Cass Business School gives its students an edge, with help from the Financial Times
Cass Business School aims to differentiate itself with courses that are more practitioner-oriented and offer a global perspective.
Access to FT.com’s annotation tool MBA Newslines, plus the site’s full range of global news, analysis and business tools.
FT content helps to provide a link between business theory and the real world, while the digital tools are an invaluable aid to research, analysis, debate and learning.
A global approach
Cass Business School is in the top 50 business schools worldwide and holds the gold standard of 'triple-crown' accreditation from the AACSB, Amba and Equis. It has 265 students enrolled in its MBA programme.
With its MBA courses, Cass aims to prepare students for the realities – not just the theory – of global business and management. Its approach to education is a global one, reinforced with international electives, real-world projects in emerging markets, dual campuses, study abroad and diverse faculty. In addition, its City of London location gives students close contact with the companies that drive the world’s leading financial centre.
Deputy Dean of Cass Business School, Professor Steve Haberman, said, “Our mission is to be the business school of the City of London and its intellectual hub, serving the needs of professionals and companies and stimulating research and debate on the key issues facing international business and finance.”
Giving business theory a real-world context
Set in the heart of the City of London and with strong links to the global businesses there, Cass is far from being an “ivory tower” – something that is reflected in its key aim of helping students look beyond business theory to develop a sound understanding of how business works in practice. To do this, Cass has to be able to provide real-world examples of business developments and challenges worldwide, bringing business to life and allowing students to identify themes and debate issues. Vitally, the school also needs to provide every student access to the same information.
Financial Times intelligence
With almost 600 journalists around the world, the FT is able to offer an unmatched global perspective on business, finance and politics, providing trusted news, analysis and comment 24 hours a day. Bringing business subjects to life, it enables business school students to connect current events with course principles.
Via an education licence, the professor of Cass’s Mergers and Acquisitions class, Scott Moeller, and his post-graduate Masters students were given access to this valuable intelligence, including MBA Newslines – a digital learning tool that allows the lecturer to annotate FT articles, submit comments and share them with his own class and other schools.
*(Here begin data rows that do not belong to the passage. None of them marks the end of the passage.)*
(** ** Arrays *)

(** [l[i]] with Python's negative indices. *)
Definition py_getitem (l : list Q) (i : Z) : res Q :=
  let n := Z.of_nat (length l) in
  let j := if (i <? 0)%Z then (i + n)%Z else i in
  if ((0 <=? j) && (j <? n))%Z
  then of_option IndexError (l !! Z.to_nat j)
  else Raise IndexError.

(** [l[i] = v] for an index produced by [enumerate]. *)
Definition py_setitem (l : list Q) (i : nat) (v : Q) : res (list Q) :=
  if (i <? length l)%nat then Ok (<[i:=v]> l) else Raise IndexError.

(** The element type of an array. [elevation.copy()] keeps it, and a
    value written into an integer array is cut to its integer part. *)
Inductive dtype : Type := float64 | int64.

Definition Qtrunc (q : Q) : Z := Z.quot (Qnum q) (Zpos (Qden q)).

Definition astype (dt : dtype) (v : Q) : Q :=
  match dt with
  | float64 => v
  | int64 => inject_Z (Qtrunc v)
  end.

(** ** numpy: [np.convolve(a, v, 'same')] *)

Fixpoint padd (p q : list Q) : list Q :=
  match p, q with
  | [], _ => q
  | _, [] => p
  | x :: p', y :: q' => (x + y) :: padd p' q'
  end.

(** The full discrete convolution, [sum_j a[k-j] * v[j]]. *)
Fixpoint convolve_full (a v : list Q) : list Q :=
  match a with
  | [] => []
  | x :: a' => padd (map (Qmult x) v) (0 :: convolve_full a' v)
  end.

(** Mode ['same'] keeps [max(M, N)] entries of the full convolution,
    leaving out [n - 1 - n/2] leading ones, [n] the shorter length. *)
Definition np_convolve_same (a v : list Q) : res (list Q) :=
  if ((length a =? 0) || (length v =? 0))%nat then Raise ValueError
  else
    let n := (length a `min` length v)%nat in
    let n_left := (n / 2)%nat in
    Ok (take (length a `max` length v)%nat
             (drop (n - 1 - n_left)%nat (convolve_full a v))).

(** Lines 340-341. *)
Definition diff_kernel : list Q := [1; -1].

Definition diff_signal (elevation : list Q) : res (list Q) :=
  np_convolve_same elevation diff_kernel.

(** ** Interval table *)

Inductive BrunnelKind : Type := bridge | tunnel.

(** A row of the [brunnels] DataFrame; the [length] column of the
    constructed frame is [end_dist - start_dist]. *)
Record Brunnel : Type := mkBrunnel {
  brunnel : BrunnelKind;
  start_dist : Q;
  end_dist : Q
}.

Definition brunnel_length (b : Brunnel) : Q := end_dist b - start_dist b.

(** ** Synthetic construction (lines 337-388) *)

Section Construct.
Variables (elevation distances diff : list Q).
Variables (construct_brunnel_thresh max_bridge_length max_tunnel_length : Q).

(** [for j in range(i + 1, len(elevation))]: the first [j] whose
    elevation satisfies [back ej]; [rest] is [elevation[j:]]. *)
Fixpoint find_return (back : Q -> bool) (rest : list Q) (j : nat) : option nat :=
  match rest with
  | [] => None
  | ej :: rest' => if back ej then Some j else find_return back rest' (S j)
  end.

(** The body of [if elevation[j] >= elevation[i]]: record the span when
    it is short enough. *)
Definition close_span (kind : BrunnelKind) (max_length : Q) (i j : nat)
    (acc : list Brunnel) : res (list Brunnel) :=
  dj ← of_option IndexError (distances !! j);
  di ← of_option IndexError (distances !! i);
  Ok (if decide (dj - di <= max_length) then acc ++ [mkBrunnel kind di dj] else acc).

(** The [while i < len(elevation)] loop; every iteration consumes one
    unit of [fuel]. *)
Fixpoint scan (fuel i : nat) (acc : list Brunnel) : res (list Brunnel) :=
  if (length elevation <=? i)%nat then Ok acc
  else
    match fuel with
    | O => Raise OutOfFuel
    | S fuel' =>
      d ← of_option IndexError (diff !! i);
      ei ← of_option IndexError (elevation !! i);
      if decide (d < construct_brunnel_thresh * -1) then
        match find_return (fun ej => bool_decide (ei <= ej)) (drop (S i) elevation) (S i) with
        | Some j => acc' ← close_span bridge max_bridge_length i j acc; scan fuel' (S j) acc'
        | None => scan fuel' (S i) acc
        end
      else if decide (construct_brunnel_thresh < d) then
        match find_return (fun ej => bool_decide (ej <= ei)) (drop (S i) elevation) (S i) with
        | Some j => acc' ← close_span tunnel max_tunnel_length i j acc; scan fuel' (S j) acc'
        | None => scan fuel' (S i) acc
        end
      else scan fuel' (S i) acc
    end.
End Construct.

Definition construct_candidates (elevation distances : list Q)
    (construct_brunnel_thresh max_bridge_length max_tunnel_length : Q) : res (list Brunnel) :=
  diff ← diff_signal elevation;
  scan elevation distances diff construct_brunnel_thresh max_bridge_length
       max_tunnel_length (length elevation) 0 [].

(** ** Filtering the constructed intervals (lines 390-411) *)

(** [constructed_brunnels[constructed_brunnels.length > distance_delta]] *)
Definition filter_small (distance_delta : Q) (constructed : list Brunnel) : list Brunnel :=
  filter (fun b => distance_delta < brunnel_length b) constructed.

Definition start_in_brunnel (c k : Brunnel) : Prop :=
  start_dist k <= start_dist c /\ start_dist c <= end_dist k.
Definition end_in_brunnel (c k : Brunnel) : Prop :=
  start_dist k <= end_dist c /\ end_dist c <= end_dist k.
Definition around_brunnel (c k : Brunnel) : Prop :=
  start_dist c <= start_dist k /\ end_dist k <= end_dist c.

(** [np.sum(start_in_brunnel | end_in_brunnel | around_brunnel) > 0] *)
Definition overlaps_known (brunnels : list Brunnel) (c : Brunnel) : Prop :=
  Exists (fun k => start_in_brunnel c k \/ end_in_brunnel c k \/ around_brunnel c k) brunnels.

Definition drop_overlapping (brunnels constructed : list Brunnel) : list Brunnel :=
  filter (fun c => ~ overlaps_known brunnels c) constructed.

(** [sort_values("start_dist")]; ties keep their order. *)
Definition start_le (a b : Brunnel) : Prop := start_dist a <= start_dist b.

Definition sort_by_start (l : list Brunnel) : list Brunnel := merge_sort start_le l.

(** Lines 414-417: the known rows followed by the surviving constructed
    rows, sorted. *)
Definition merge_constructed (distance_delta : Q) (brunnels constructed : list Brunnel)
    : list Brunnel :=
  sort_by_start (brunnels ++ drop_overlapping brunnels (filter_small distance_delta constructed)).

(** ** The correction loop (lines 419-490) *)

(** [np.argwhere((x >= start_dists) & (x <= end_dists))] *)
Definition argwhere (x : Q) (start_dists end_dists : list Q) : list nat :=
  (filter (fun p => p.2.1 <= x /\ x <= p.2.2) (imap pair (zip start_dists end_dists))).*1.

(** The straight line through [p1] and [p2], evaluated at [x]
    (lines 483-488). *)
Definition line_through (p1 p2 : Q * Q) (x : Q) : res Q :=
  m ← np_div (p2.2 - p1.2) (p2.1 - p1.1);
  let c := p1.2 - m * p1.1 in
  Ok (m * x + c).

Section Correct.
Variables (start_dists end_dists : list Q) (distance_delta : Q).
(** The element type of the working array. *)
Variable dt : dtype.

(** Lines 441-479: the two endpoint elevations for interval [idx], read
    from the working array [ele_brunnel]. *)
Definition endpoint_elevations (ele_brunnel : list Q) (idx : nat) : res (Q * Q) :=
  sd ← of_option IndexError (start_dists !! idx);
  ed ← of_option IndexError (end_dists !! idx);
  rs ← round_div sd distance_delta;
  let start_idx := (rs - 1)%Z in
  re ← round_div ed distance_delta;
  let end_idx := (re + 1)%Z in
  start_ele ← (if decide (0 < start_idx)%Z
               then e ← py_getitem ele_brunnel start_idx; Ok (Some e)
               else Ok None);
  end_ele ← (if decide (end_idx < Z.of_nat (length ele_brunnel) - 1)%Z
             then e ← py_getitem ele_brunnel end_idx; Ok (Some e)
             else Ok None);
  let start_ele := match start_ele with None => end_ele | Some _ => start_ele end in
  let end_ele := match end_ele with None => start_ele | Some _ => end_ele end in
  match start_ele, end_ele with
  | Some s, Some e => Ok (s, e)
  | _, _ =>
    last_end ← of_option IndexError (last end_dists);
    r ← round_div last_end distance_delta;
    s ← py_getitem ele_brunnel 0;
    e ← py_getitem ele_brunnel r;
    Ok (s, e)
  end.

(** One iteration of [for i, x in enumerate(distances)]. *)
Definition correct_sample (ele_brunnel : list Q) (i : nat) (x : Q) : res (list Q) :=
  let idx := argwhere x start_dists end_dists in
  if decide (length idx <= 1)%nat then
    match idx with
    | [k] =>
      '(start_ele, end_ele) ← endpoint_elevations ele_brunnel k;
      sd ← of_option IndexError (start_dists !! k);
      ed ← of_option IndexError (end_dists !! k);
      v ← line_through (sd - distance_delta, start_ele) (ed + distance_delta, end_ele) x;
      py_setitem ele_brunnel i (astype dt v)
    | _ => Ok ele_brunnel
    end
  else Raise AssertionError.
(** ** removeAllProducts *)

(** C10.  [removeAllProducts] empties the cart lines and the list of product
    snapshots and leaves every other field of the slice as it was: the
    delivery product, the delivery data with its date, time, address and
    interval, the currency, the transition id, the stored total and the
    version. *)
Theorem removeAllProducts_spec (s : InitialStateType) :
  let s' := removeAllProducts s in
  productsData s' = [] /\
  products s' = [] /\
  delivery s' = delivery s /\
  deliveryData s' = deliveryData s /\
  DeliveryData.date (deliveryData s') = DeliveryData.date (deliveryData s) /\
  DeliveryData.time (deliveryData s') = DeliveryData.time (deliveryData s) /\
  DeliveryData.address (deliveryData s')
    = DeliveryData.address (deliveryData s) /\
  DeliveryData.interval (deliveryData s')
    = DeliveryData.interval (deliveryData s) /\
  currency s' = currency s /\
  transitionId s' = transitionId s /\
  total s' = total s /\
  version s' = version s /\
  s' = mkState [] [] (currency s) (delivery s) (deliveryData s)
         (transitionId s) (total s) (version s).
Proof. cbv zeta. repeat split. Qed.

(** ** setDeliveryData *)

(** C7.  [setDeliveryData] stores the payload's date, time and address.  The
    stored interval becomes the payload's interval when the payload has one
    and stays what it was when the payload leaves it undefined.  No other
    field of the slice changes. *)
Theorem setDeliveryData_spec (s : InitialStateType) (a : DeliveryPayload.t) :
  let s' := setDeliveryData a s in
  DeliveryData.date (deliveryData s') = DeliveryPayload.date a /\
  DeliveryData.time (deliveryData s') = DeliveryPayload.time a /\
  DeliveryData.address (deliveryData s') = DeliveryPayload.address a /\
  match DeliveryPayload.interval a with
  | Some i => DeliveryData.interval (deliveryData s') = Some i
  | None =>
      DeliveryData.interval (deliveryData s')
      = DeliveryData.interval (deliveryData s)
  end /\
  products s' = products s /\
  productsData s' = productsData s /\
  currency s' = currency s /\
  delivery s' = delivery s /\
  transitionId s' = transitionId s /\
  total s' = total s /\
  version s' = version s.
Proof.
  cbv zeta. unfold setDeliveryData. cbn.
  destruct (DeliveryPayload.interval a); repeat split.
Qed.

(** ** selectCartTotal *)

Lemma addLine_amount (ps : list IProductsEntity.t) (acc : Z)
    (line : IProducts.t) :
  addLine ps acc line
  = acc + (if qualifies ps line then lineAmount ps line else 0).
Proof.
  unfold addLine, qualifies, lineAmount.
  destruct (IProducts.selected line); simpl; [|lia].
  destruct (isInStock _); lia.
Qed.

Lemma fold_addLine (ps : list IProductsEntity.t) (l : list IProducts.t)
    (acc : Z) :
  fold_left (addLine ps) l acc
  = acc + sumZ (List.map (lineAmount ps) (List.filter (qualifies ps) l)).
Proof.
  revert acc. induction l as [|line l IH]; intros acc; simpl; [lia|].
  rewrite IH, addLine_amount.
  destruct (qualifies ps line); simpl; lia.
Qed.

Lemma isInStock_iff (p : option IProductsEntity.t) :
  isInStock p = true <->
  exists e,
    p = Some e /\
    IProductsEntity.statusIdentifier e = Some "in_stock"%string /\
    1 <= JS.nullish_num (IProductsEntity.units_product_value e) 0.
Proof.
  unfold isInStock. destruct p as [e|]; simpl.
  - destruct (IProductsEntity.statusIdentifier e) as [st|] eqn:Hst; simpl.
    + destruct (String.eqb_spec st "in_stock") as [->|Hne]; simpl.
      * rewrite Z.geb_le. split.
        -- intros H. exists e. auto.
        -- intros (e' & [= <-] & _ & Hu). exact Hu.
      * split; [discriminate|].
        intros (e' & [= <-] & Hst' & _). congruence.
    + split; [discriminate|]. intros (e' & [= <-] & Hst' & _). congruence.
  - split; [discriminate|]. intros (e' & Hp & _). discriminate.
Qed.

Lemma unitPrice_firstNonzero (e : IProductsEntity.t) :
  unitPrice (Some e)
  = firstNonzero [IProductsEntity.sale_value e;
                  IProductsEntity.price_value e;
                  IProductsEntity.price e].
Proof.
  unfold unitPrice, JS.or, JS.or_num, JS.truthy. cbn [firstNonzero].
  destruct (IProductsEntity.sale_value e) as [a|];
    [destruct (a =? 0) eqn:Ha|];
    (destruct (IProductsEntity.price_value e) as [b|];
       [destruct (b =? 0) eqn:Hb|]);
    (destruct (IProductsEntity.price e) as [c|];
       [destruct (c =? 0) eqn:Hc|]);
    repeat (progress (cbn; rewrite ?Ha, ?Hb, ?Hc)); try reflexivity;
    apply Z.eqb_eq in Hc; congruence.
Qed.

(** C3, as the code has it.  The subtotal is the sum, over the cart lines
    that are selected and whose snapshot (the first product with the line's
    id) has status [in_stock] and at least one available unit (a missing
    unit count is 0), of unit price times quantity.  The unit price is the
    first of sale value, attribute price and product price that is defined
    and not 0, and 0 when there is none: a sale value of 0 does not make the
    product free, the price is used.  A line that is not selected, has no
    snapshot, or whose snapshot fails the stock test leaves the running total
    as it is. *)
Theorem selectCartTotal_spec (s : InitialStateType) :
  let ps := products s in
  selectCartTotal s
  = sumZ (List.map (lineAmount ps) (List.filter (qualifies ps) (productsData s)))
  /\
  (forall line,
     qualifies ps line = true <->
     IProducts.selected line = true /\
     exists e,
       findProduct (IProducts.id line) ps = Some e /\
       IProductsEntity.statusIdentifier e = Some "in_stock"%string /\
       1 <= JS.nullish_num (IProductsEntity.units_product_value e) 0) /\
  (forall line e,
     findProduct (IProducts.id line) ps = Some e ->
     lineAmount ps line
     = firstNonzero [IProductsEntity.sale_value e;
                     IProductsEntity.price_value e;
                     IProductsEntity.price e]
       * IProducts.quantity line) /\
  (forall acc line, qualifies ps line = false -> addLine ps acc line = acc).
Proof.
  cbv zeta. split; [|split; [|split]].
  - unfold selectCartTotal. rewrite fold_addLine. lia.
  - intros line. unfold qualifies. rewrite andb_true_iff, isInStock_iff.
    reflexivity.
  - intros line e He. unfold lineAmount. rewrite He, unitPrice_firstNonzero.
    reflexivity.
  - intros acc line Hq. rewrite addLine_amount, Hq. lia.
Qed.

(** C3 as worded fails on a sale value of 0: two units of a product priced
    100 whose sale attribute holds 0 cost 200, where "the sale value if
    present" would make them cost 0. *)
Lemma selectCartTotal_zero_sale_counterexample :
  IProductsEntity.sale_value Sample.zeroSale = Some 0 /\
  selectCartTotal Sample.zeroSaleCart = 200 /\
  spec_subtotal Sample.zeroSaleCart = 0 /\
  selectCartTotal Sample.zeroSaleCart <> spec_subtotal Sample.zeroSaleCart.
Proof. repeat split. discriminate. Qed.

(** Where the sale value is defined and not 0 the two readings agree. *)
Lemma unitPrice_on_sale (e : IProductsEntity.t) (v : Z) :
  IProductsEntity.sale_value e = Some v -> v <> 0 ->
  unitPrice (Some e) = v /\ spec_unitPrice e = v.
Proof.
  intros Hs Hv. rewrite unitPrice_firstNonzero. unfold spec_unitPrice.
  rewrite Hs. simpl. destruct (Z.eqb_spec v 0); [contradiction|auto].
Qed.

(** ** The total of TotalAmount *)

Lemma some_false_Forall {A : Type} (f : A -> bool) (l : list A) :
  JS.some f l = false <-> Forall (fun x => f x = false) l.
Proof.
  unfold JS.some. induction l as [|a l IH]; simpl.
  - split; auto.
  - rewrite orb_false_iff, IH. split.
    + intros [? ?]. constructor; auto.
    + intros H. inversion H; subst. auto.
Qed.

Lemma some_true_Exists {A : Type} (f : A -> bool) (l : list A) :
  JS.some f l = true <-> Exists (fun x => f x = true) l.
Proof.
  unfold JS.some. induction l as [|a l IH]; simpl.
  - split; [discriminate|]. intros H. inversion H.
  - rewrite orb_true_iff, IH. split.
    + intros [?|?]; [left|right]; auto.
    + intros H. inversion H; subst; auto.
Qed.

Lemma filter_qualifies_nil (ps : list IProductsEntity.t)
    (l : list IProducts.t) :
  Forall
    (fun line =>
       IProducts.selected line = true ->
       isInStock (findProduct (IProducts.id line) ps) = false) l ->
  List.filter (qualifies ps) l = [].
Proof.
  induction 1 as [|line l Hline _ IH]; simpl; [reflexivity|].
  unfold qualifies at 1.
  destruct (IProducts.selected line); simpl; [rewrite Hline by reflexivity|];
    exact IH.
Qed.
Lemma unmentioned_observe cell (count : Z) a :
  unmentioned a → unmentioned (observe cell count a).
Proof.
  intros Ha. unfold observe, append, unmentioned. simpl.
  apply Forall_app. split.
  - apply Forall_fmap. eapply Forall_impl; [exact Ha|].
    intros [i s] Hs. simpl in *. rewrite sentence_mark_safe_cells. set_solver.
  - apply Forall_singleton. simpl. rewrite scan_neighbours. simpl. set_solver.
Qed.

Lemma unmentioned_subsume fuel a a' :
  unmentioned a → subsume fuel a = Done a' → unmentioned a'.
Proof.
  intros Ha Hrun. unfold unmentioned.
  destruct (subsume_frame _ _ _ Hrun) as (-> & _ & -> & _).
  eapply (subsume_closed (λ s, Sentence.cells s ## moves_made a ∪ mines a));
    [|exact Ha|exact Hrun].
  intros p q _ Hq _. unfold difference. simpl. set_solver.
Qed.

Lemma unmentioned_add_knowledge fuel cell (count : Z) a a' :
  unmentioned a → add_knowledge fuel cell count a = Done a' → unmentioned a'.
Proof.
  intros Ha. unfold add_knowledge. apply unmentioned_subsume.
  by apply unmentioned_sweep, unmentioned_observe.
Qed.

Lemma add_knowledge_moves_made fuel cell (count : Z) a a' :
  add_knowledge fuel cell count a = Done a' →
  moves_made a' = {[ cell ]} ∪ moves_made a.
Proof.
  intros H. unfold add_knowledge in H.
  apply subsume_frame in H as (-> & _).
  by destruct (closure_extends (observe cell count a)) as (_ & _ & -> & _).
Qed.

End unmentioned_facts.
(** * cofounder/api/utils/parsers.js : extraction and rewriting helpers

    A shallow embedding of the five functions exported by [parsers.js]
    ([extract.backticks], [extract.backticksMultiple], [extract.decorators],
    [parse.yaml], [edit.genUi]) and the properties established about them.

    Conventions of the embedding.
    - A JavaScript string is a [string]: a sequence of code units, here the
      code units below 256.  Array indices and the results of [findIndex]
      are integers ([Z]), with [-1] for "not found" as in the source.
    - A JavaScript value that reaches a function argument is a [value]: a
      primitive, a [String] object, an array or a plain object whose
      properties hold such values.  Functions are not values of the
      embedding, so the values with a method [split] are the strings and
      the [String] objects ([has_split]).
    - A function body runs in the monad [M]: it appends to the console and
      either completes normally or throws; [try_catch] is [try { } catch].
      The functions are [async]: what is modelled is the value their promise
      resolves to.
    - The built-in methods the source calls are modelled by what the
      language standard says they do on the arguments the source gives them:
      [split], [join], [includes], [trim], [findIndex], [slice], [reverse],
      [replaceAll] with a string pattern and a string replacement (whose
      dollar patterns are interpreted, [getSubstitution]), and the regular
      expression of the decorators by its leftmost greedy match.
    - The object [found] of [extractBackticksMultiple] is a [gmap] of its own
      properties; [obj_set] is the assignment [found[key] = v].
    - [yaml.parse] belongs to an imported package and is a parameter.

    The file has three parts: the functions of the source, the vocabulary of
    the statements, and the lemmas and theorems. *)

From Stdlib Require Import ZArith List String Ascii Bool Lia Sorted.
From stdpp Require Import base option list gmap strings.
Import ListNotations.
Local Open Scope Z_scope.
“I’ve found the FT education service very useful,” said Professor Moeller. “Using this annotation tool, I could highlight the articles and M&A stories for my students that reinforced points that I had made or would make in class. This allowed me to demonstrate that the material we were covering was timely and that the issues were relevant to companies right now.”
What the students accessed
The FT immerses students in the real world of business and management, offering stimulating coverage of core business issues and the latest trends in management thinking and practice. With Cass’s FT education licence, its MBA and other post-graduate students gained full access to:
The benefits to students and faculty
For students, the FT Education Programme has encouraged more of them to read the FT, with the result that its global news coverage and expert analysis is giving them fresh insights into the topics they are studying. Digital access means that FT content is available to everyone 24/7, enabling users to work remotely and with complete flexibility. The Cass M&A modules are case study-based, and the FT enables students to build contemporary, international examples for coursework and class discussion.
For staff, the Education Programme’s tools and services made it easy for faculty to incorporate the FT into their teaching. Professor Moeller further explained, “The MBA Newlines tool was intuitively easy to use. I could also track on the website whether the students found my comments to be helpful or not.”
The FT’s general coverage is widely used, too. “Discussions go beyond assigned work to what’s making front page news in the FT,” said Professor Moeller. “One of my Masters M&A classes includes a weekly quiz, with the results counting towards final grades: each quiz includes a question about an M&A article from the previous week’s FT. This hopefully helps to build an awareness of the need to stay current with the business news.”